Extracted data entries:
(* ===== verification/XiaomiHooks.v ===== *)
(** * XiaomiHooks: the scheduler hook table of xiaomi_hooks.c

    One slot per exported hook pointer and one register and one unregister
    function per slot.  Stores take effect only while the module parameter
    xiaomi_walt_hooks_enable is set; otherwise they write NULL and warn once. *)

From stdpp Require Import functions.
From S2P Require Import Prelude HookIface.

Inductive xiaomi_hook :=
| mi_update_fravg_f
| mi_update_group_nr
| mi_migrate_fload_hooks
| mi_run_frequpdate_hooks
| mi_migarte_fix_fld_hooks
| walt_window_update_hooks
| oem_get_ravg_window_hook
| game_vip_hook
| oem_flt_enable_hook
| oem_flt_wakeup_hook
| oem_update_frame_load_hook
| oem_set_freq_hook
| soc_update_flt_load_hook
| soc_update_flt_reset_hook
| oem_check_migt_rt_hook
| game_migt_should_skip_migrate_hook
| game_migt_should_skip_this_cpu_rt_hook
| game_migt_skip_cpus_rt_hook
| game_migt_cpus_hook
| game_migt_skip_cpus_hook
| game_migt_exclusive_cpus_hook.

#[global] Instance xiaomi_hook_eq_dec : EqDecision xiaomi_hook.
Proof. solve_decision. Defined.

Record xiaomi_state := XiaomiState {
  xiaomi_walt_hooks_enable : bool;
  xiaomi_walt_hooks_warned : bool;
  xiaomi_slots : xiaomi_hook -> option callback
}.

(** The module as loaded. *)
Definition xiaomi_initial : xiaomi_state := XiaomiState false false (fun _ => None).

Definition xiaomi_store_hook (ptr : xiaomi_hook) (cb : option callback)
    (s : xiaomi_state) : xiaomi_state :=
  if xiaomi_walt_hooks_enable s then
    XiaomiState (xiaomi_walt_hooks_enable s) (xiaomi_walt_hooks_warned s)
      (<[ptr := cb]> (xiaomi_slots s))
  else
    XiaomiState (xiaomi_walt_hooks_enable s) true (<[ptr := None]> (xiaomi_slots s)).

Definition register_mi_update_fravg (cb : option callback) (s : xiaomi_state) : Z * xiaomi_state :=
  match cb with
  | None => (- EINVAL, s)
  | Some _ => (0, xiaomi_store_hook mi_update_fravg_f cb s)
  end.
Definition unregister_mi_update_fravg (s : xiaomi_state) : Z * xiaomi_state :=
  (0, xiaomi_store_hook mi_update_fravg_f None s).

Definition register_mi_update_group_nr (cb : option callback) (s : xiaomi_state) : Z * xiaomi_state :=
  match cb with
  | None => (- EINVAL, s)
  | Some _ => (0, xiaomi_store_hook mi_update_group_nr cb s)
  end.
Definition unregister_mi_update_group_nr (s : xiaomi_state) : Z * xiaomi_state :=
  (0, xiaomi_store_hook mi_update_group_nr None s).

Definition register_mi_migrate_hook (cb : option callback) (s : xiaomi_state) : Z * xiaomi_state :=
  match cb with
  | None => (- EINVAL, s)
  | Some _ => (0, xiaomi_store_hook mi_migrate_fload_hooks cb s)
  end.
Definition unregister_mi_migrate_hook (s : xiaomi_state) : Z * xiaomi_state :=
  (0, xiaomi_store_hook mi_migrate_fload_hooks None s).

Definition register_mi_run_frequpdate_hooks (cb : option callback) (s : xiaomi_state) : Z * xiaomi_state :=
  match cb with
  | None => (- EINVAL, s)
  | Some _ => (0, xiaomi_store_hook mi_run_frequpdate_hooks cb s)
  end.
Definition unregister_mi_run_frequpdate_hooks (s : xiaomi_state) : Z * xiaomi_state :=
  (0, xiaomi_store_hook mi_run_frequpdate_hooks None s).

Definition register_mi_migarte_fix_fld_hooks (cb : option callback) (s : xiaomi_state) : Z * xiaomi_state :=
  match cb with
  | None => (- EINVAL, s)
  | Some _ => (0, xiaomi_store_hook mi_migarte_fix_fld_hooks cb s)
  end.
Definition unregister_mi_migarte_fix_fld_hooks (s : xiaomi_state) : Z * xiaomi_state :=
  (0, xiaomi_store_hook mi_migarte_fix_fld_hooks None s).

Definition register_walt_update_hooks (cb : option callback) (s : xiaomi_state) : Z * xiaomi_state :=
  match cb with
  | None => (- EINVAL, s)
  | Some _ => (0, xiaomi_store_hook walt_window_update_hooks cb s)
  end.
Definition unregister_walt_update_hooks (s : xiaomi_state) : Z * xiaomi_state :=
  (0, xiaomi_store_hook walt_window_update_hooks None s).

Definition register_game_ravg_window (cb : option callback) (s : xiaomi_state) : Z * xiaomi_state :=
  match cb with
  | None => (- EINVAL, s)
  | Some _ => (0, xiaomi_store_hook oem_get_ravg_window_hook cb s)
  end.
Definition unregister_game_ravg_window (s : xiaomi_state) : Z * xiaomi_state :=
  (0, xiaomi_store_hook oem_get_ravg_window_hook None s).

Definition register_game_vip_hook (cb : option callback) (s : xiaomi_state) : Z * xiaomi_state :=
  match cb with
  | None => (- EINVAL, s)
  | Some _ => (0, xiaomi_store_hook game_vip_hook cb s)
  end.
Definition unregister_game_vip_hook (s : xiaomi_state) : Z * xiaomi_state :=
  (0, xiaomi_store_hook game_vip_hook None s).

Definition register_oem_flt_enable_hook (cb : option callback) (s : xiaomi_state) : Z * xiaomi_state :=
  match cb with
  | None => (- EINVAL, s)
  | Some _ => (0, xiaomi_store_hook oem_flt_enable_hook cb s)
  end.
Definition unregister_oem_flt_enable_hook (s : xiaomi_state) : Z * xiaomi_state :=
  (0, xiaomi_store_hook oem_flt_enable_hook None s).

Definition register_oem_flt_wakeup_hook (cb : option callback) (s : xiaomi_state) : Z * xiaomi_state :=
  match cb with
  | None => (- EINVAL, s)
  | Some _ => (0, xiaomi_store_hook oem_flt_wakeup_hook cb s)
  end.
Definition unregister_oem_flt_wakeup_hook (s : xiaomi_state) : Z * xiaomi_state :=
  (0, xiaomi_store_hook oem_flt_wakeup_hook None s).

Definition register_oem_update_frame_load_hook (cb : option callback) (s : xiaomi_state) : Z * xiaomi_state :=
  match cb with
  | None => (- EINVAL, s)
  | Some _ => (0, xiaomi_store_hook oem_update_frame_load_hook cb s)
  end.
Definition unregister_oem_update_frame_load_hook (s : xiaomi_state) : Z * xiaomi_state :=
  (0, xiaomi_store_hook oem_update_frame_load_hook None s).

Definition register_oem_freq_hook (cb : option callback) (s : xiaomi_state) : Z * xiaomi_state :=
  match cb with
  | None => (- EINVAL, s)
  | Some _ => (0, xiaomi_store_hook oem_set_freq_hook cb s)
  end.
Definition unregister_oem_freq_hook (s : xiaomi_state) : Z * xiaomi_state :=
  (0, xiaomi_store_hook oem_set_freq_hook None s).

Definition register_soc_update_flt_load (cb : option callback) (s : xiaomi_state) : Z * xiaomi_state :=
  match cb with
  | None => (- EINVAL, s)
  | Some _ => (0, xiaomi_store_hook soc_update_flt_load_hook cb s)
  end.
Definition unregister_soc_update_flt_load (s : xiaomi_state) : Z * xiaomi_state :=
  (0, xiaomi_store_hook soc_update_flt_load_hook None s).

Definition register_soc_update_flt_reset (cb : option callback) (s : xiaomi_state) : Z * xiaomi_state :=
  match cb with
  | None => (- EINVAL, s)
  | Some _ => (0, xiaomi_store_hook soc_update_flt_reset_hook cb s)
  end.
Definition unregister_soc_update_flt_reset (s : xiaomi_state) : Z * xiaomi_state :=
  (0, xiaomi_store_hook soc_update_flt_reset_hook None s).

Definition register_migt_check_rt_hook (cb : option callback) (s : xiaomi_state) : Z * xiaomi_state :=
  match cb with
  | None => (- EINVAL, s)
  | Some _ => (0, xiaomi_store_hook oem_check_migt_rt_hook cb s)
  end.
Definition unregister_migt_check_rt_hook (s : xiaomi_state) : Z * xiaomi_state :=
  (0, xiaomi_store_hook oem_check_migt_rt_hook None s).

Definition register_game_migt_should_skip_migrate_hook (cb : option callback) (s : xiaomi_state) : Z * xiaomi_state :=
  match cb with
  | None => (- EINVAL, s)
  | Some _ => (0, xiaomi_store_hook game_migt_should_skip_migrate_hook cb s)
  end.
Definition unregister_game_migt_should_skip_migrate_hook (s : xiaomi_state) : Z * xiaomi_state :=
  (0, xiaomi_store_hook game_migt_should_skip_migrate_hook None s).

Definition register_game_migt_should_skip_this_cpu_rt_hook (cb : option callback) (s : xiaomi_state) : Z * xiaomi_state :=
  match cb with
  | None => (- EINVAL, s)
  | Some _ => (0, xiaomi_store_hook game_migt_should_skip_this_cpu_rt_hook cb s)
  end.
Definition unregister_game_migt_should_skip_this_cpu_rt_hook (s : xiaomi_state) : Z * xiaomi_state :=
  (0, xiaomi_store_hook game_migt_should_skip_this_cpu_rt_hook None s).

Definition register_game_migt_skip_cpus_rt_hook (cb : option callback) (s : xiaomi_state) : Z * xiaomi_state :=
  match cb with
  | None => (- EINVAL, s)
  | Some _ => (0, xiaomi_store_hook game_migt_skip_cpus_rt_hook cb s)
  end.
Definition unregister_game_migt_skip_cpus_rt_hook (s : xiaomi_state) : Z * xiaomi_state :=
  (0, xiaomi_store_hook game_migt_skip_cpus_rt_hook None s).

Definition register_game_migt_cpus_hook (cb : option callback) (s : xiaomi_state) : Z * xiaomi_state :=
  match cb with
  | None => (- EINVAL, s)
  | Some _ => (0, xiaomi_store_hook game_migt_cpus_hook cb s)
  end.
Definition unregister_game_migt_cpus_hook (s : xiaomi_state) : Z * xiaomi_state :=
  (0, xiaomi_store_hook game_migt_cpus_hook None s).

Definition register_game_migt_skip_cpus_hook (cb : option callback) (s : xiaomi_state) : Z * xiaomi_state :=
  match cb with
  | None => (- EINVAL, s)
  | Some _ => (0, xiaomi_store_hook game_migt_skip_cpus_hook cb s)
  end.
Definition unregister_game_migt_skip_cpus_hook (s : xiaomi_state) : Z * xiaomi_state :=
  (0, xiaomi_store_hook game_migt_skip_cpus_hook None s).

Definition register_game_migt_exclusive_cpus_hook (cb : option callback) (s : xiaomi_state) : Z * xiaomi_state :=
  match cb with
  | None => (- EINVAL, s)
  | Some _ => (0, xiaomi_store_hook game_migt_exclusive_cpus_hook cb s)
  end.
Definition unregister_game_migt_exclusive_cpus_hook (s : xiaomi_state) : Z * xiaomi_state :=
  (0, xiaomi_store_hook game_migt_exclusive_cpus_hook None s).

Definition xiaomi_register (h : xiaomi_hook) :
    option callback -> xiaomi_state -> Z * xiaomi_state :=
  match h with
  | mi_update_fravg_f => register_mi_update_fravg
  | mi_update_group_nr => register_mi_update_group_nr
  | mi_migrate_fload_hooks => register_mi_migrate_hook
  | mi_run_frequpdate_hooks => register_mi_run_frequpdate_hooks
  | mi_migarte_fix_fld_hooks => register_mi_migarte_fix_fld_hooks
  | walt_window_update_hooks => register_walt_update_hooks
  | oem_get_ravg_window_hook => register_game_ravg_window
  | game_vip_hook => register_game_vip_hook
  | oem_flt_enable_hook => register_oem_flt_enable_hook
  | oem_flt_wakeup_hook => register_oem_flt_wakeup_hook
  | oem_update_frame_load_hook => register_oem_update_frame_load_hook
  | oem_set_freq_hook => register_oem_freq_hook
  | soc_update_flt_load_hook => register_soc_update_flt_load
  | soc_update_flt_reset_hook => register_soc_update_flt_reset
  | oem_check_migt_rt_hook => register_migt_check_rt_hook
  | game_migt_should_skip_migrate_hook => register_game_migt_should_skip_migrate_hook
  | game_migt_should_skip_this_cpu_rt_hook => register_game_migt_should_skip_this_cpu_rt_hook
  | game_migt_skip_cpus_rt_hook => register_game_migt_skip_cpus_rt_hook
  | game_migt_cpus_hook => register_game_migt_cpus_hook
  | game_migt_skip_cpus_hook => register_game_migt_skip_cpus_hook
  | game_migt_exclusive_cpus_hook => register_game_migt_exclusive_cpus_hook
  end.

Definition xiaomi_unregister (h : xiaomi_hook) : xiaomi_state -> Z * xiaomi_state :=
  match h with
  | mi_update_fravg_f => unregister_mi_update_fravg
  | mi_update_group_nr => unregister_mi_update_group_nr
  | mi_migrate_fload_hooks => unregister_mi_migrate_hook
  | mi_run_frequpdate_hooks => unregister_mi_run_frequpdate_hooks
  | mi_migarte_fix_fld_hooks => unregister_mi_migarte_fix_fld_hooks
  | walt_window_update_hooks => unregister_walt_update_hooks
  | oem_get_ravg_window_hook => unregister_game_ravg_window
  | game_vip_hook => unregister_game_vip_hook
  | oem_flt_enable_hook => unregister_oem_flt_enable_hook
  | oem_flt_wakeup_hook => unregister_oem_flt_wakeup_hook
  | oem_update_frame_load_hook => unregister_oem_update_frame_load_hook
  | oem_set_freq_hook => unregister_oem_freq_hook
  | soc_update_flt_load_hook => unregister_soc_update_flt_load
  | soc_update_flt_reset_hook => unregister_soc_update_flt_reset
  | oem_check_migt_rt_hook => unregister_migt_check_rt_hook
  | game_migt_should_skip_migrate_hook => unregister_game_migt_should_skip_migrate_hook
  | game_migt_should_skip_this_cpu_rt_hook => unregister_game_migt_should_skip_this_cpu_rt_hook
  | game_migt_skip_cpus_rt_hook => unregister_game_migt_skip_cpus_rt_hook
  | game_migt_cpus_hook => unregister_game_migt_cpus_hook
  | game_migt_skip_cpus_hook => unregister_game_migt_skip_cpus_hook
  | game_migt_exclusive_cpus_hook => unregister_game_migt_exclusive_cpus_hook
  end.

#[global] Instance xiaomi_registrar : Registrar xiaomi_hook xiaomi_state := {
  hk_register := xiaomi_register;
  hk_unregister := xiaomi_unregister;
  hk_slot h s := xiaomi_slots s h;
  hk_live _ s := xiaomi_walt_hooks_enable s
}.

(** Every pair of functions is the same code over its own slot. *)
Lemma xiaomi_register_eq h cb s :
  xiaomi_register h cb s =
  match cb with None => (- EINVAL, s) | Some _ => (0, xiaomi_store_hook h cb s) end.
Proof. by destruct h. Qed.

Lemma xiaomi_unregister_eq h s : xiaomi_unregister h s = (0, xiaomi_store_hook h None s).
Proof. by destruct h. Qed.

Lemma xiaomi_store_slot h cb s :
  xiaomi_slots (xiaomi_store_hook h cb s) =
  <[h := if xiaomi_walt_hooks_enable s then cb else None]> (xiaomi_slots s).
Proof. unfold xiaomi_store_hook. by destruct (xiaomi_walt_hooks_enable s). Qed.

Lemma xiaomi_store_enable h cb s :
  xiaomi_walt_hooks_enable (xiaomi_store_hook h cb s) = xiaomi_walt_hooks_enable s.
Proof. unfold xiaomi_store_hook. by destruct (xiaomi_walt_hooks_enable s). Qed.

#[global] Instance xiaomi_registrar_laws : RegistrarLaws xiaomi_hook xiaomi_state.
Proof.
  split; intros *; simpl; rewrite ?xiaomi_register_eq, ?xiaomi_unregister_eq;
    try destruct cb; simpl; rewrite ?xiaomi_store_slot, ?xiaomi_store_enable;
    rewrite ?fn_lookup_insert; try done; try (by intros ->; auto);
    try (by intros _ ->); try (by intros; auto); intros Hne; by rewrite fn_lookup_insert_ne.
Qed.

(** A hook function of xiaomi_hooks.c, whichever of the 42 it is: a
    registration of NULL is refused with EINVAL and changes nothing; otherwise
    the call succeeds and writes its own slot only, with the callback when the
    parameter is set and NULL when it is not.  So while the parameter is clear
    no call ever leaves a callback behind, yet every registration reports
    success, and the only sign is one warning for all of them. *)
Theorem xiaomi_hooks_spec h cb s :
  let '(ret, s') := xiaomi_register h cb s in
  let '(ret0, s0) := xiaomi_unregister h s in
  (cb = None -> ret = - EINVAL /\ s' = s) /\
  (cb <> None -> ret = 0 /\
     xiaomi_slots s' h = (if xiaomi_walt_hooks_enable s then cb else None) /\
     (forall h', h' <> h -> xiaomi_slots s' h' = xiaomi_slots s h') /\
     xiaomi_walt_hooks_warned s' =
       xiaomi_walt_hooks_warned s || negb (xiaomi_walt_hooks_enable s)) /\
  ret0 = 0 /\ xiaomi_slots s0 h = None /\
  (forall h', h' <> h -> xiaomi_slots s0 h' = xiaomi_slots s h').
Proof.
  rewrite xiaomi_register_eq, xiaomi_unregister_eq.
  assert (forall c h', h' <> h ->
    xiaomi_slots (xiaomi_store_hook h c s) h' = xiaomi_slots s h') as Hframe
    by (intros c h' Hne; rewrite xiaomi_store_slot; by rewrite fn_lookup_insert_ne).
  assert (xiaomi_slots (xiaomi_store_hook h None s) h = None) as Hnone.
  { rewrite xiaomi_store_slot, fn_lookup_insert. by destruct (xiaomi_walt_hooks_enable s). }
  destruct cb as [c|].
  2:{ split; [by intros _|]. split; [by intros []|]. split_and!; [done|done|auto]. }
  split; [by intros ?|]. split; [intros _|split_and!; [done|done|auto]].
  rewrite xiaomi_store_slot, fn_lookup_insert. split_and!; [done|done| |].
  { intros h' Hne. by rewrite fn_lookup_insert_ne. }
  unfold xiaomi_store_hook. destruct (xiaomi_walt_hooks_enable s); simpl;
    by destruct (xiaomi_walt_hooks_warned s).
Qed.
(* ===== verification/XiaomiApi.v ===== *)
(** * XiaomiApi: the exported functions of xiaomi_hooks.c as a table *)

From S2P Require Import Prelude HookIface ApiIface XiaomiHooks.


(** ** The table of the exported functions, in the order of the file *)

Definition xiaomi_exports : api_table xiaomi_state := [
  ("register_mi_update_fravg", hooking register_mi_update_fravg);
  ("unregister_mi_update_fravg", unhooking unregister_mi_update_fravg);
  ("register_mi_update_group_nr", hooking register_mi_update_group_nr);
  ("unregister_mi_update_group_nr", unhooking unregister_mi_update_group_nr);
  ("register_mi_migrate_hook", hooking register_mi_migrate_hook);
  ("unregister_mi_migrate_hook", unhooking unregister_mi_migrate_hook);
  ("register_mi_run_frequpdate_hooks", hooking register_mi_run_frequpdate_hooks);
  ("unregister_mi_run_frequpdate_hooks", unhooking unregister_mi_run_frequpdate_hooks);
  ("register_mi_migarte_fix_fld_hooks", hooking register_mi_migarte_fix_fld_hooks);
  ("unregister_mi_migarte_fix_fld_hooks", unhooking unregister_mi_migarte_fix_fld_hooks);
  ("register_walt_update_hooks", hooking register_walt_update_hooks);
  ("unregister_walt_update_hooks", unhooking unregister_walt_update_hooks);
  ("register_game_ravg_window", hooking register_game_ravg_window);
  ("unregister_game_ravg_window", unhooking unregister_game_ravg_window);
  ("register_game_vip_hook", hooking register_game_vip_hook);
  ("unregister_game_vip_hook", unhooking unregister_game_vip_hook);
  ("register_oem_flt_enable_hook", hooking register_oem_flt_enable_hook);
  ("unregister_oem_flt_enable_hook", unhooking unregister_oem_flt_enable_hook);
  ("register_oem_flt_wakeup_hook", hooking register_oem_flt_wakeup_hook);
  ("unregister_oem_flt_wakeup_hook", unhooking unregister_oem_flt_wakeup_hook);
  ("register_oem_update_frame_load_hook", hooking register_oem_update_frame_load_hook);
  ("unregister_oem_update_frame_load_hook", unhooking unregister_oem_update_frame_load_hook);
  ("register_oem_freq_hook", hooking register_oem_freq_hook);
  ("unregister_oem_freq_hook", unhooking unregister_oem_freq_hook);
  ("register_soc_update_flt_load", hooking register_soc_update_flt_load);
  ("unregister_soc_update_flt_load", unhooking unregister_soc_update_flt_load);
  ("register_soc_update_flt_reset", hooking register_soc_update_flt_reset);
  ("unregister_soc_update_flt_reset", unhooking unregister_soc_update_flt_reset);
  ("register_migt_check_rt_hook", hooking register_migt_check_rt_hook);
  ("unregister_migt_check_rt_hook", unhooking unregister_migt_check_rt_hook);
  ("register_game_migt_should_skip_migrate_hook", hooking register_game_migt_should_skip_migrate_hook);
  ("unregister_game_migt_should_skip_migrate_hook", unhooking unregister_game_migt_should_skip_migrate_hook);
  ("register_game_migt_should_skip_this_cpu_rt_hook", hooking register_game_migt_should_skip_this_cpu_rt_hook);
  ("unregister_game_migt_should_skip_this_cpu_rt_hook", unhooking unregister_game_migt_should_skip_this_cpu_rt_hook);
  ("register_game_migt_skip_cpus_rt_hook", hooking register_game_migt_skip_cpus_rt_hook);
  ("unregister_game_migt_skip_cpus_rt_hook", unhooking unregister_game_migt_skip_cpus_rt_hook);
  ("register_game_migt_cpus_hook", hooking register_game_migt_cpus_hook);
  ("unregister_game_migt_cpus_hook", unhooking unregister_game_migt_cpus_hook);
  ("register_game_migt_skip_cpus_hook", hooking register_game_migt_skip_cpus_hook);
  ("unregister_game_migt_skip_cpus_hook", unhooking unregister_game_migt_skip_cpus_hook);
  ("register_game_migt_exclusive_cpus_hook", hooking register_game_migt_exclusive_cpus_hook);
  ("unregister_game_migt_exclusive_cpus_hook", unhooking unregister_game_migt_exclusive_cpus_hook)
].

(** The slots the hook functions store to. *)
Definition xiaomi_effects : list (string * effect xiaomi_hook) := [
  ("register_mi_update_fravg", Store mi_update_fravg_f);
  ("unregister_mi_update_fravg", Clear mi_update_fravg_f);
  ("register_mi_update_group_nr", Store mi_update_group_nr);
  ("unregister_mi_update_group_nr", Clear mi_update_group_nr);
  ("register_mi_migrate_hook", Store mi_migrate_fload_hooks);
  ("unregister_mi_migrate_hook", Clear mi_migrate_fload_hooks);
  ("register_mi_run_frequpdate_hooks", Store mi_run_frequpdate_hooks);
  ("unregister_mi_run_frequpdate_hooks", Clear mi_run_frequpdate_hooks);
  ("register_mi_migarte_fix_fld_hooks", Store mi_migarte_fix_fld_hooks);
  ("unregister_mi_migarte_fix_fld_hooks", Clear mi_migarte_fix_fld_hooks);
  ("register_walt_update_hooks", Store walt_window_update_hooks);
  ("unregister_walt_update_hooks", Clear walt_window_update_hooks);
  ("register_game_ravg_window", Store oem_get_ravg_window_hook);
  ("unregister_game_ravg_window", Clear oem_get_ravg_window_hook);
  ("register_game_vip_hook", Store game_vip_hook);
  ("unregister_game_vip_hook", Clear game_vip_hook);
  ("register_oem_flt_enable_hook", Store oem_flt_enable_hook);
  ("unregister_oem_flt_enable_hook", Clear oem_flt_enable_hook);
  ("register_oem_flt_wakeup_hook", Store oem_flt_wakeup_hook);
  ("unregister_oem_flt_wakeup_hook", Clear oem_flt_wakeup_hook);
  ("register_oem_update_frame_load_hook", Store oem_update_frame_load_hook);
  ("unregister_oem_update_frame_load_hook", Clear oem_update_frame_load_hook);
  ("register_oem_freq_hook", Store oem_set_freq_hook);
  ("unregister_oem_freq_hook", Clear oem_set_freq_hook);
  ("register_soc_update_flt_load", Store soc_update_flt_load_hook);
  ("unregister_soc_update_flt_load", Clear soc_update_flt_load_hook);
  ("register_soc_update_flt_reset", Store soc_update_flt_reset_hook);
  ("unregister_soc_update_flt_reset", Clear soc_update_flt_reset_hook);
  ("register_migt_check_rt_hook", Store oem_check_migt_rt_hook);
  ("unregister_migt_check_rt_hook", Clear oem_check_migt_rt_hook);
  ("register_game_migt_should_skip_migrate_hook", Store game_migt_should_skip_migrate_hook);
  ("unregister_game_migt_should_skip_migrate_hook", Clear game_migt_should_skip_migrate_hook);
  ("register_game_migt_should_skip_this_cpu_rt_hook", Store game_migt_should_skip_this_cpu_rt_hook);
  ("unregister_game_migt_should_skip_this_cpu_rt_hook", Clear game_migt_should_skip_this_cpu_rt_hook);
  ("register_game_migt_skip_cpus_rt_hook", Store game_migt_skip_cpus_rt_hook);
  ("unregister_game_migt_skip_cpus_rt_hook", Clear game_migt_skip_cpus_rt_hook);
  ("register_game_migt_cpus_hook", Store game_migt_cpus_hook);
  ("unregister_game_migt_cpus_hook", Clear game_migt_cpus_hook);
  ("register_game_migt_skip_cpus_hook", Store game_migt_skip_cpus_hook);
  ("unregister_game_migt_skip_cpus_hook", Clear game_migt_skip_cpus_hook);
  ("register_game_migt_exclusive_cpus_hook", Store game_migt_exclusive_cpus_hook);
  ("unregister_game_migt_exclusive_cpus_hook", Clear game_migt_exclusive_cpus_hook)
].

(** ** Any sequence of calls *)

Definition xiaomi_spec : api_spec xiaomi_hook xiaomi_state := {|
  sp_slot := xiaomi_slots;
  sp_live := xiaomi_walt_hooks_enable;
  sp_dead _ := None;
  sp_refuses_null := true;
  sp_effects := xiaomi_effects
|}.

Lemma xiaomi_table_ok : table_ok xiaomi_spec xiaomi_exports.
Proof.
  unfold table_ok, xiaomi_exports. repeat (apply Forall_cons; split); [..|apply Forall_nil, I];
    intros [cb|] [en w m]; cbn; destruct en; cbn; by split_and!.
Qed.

WHAT TO DO:
Please give again the lines above between the line holding "Definition register_game_migt_exclusive_cpus_hook (cb" and the line holding "oem_get_ravg_window_hook => register_game_ravg_window", inclusive, exactly as they are and with nothing added.

YOUR RESPONSE:
Definition register_game_migt_exclusive_cpus_hook (cb : option callback) (s : xiaomi_state) : Z * xiaomi_state :=
  match cb with
  | None => (- EINVAL, s)
  | Some _ => (0, xiaomi_store_hook game_migt_exclusive_cpus_hook cb s)
  end.
Definition unregister_game_migt_exclusive_cpus_hook (s : xiaomi_state) : Z * xiaomi_state :=
  (0, xiaomi_store_hook game_migt_exclusive_cpus_hook None s).

Definition xiaomi_register (h : xiaomi_hook) :
    option callback -> xiaomi_state -> Z * xiaomi_state :=
  match h with
  | mi_update_fravg_f => register_mi_update_fravg
  | mi_update_group_nr => register_mi_update_group_nr
  | mi_migrate_fload_hooks => register_mi_migrate_hook
  | mi_run_frequpdate_hooks => register_mi_run_frequpdate_hooks
  | mi_migarte_fix_fld_hooks => register_mi_migarte_fix_fld_hooks
  | walt_window_update_hooks => register_walt_update_hooks
  | oem_get_ravg_window_hook => register_game_ravg_window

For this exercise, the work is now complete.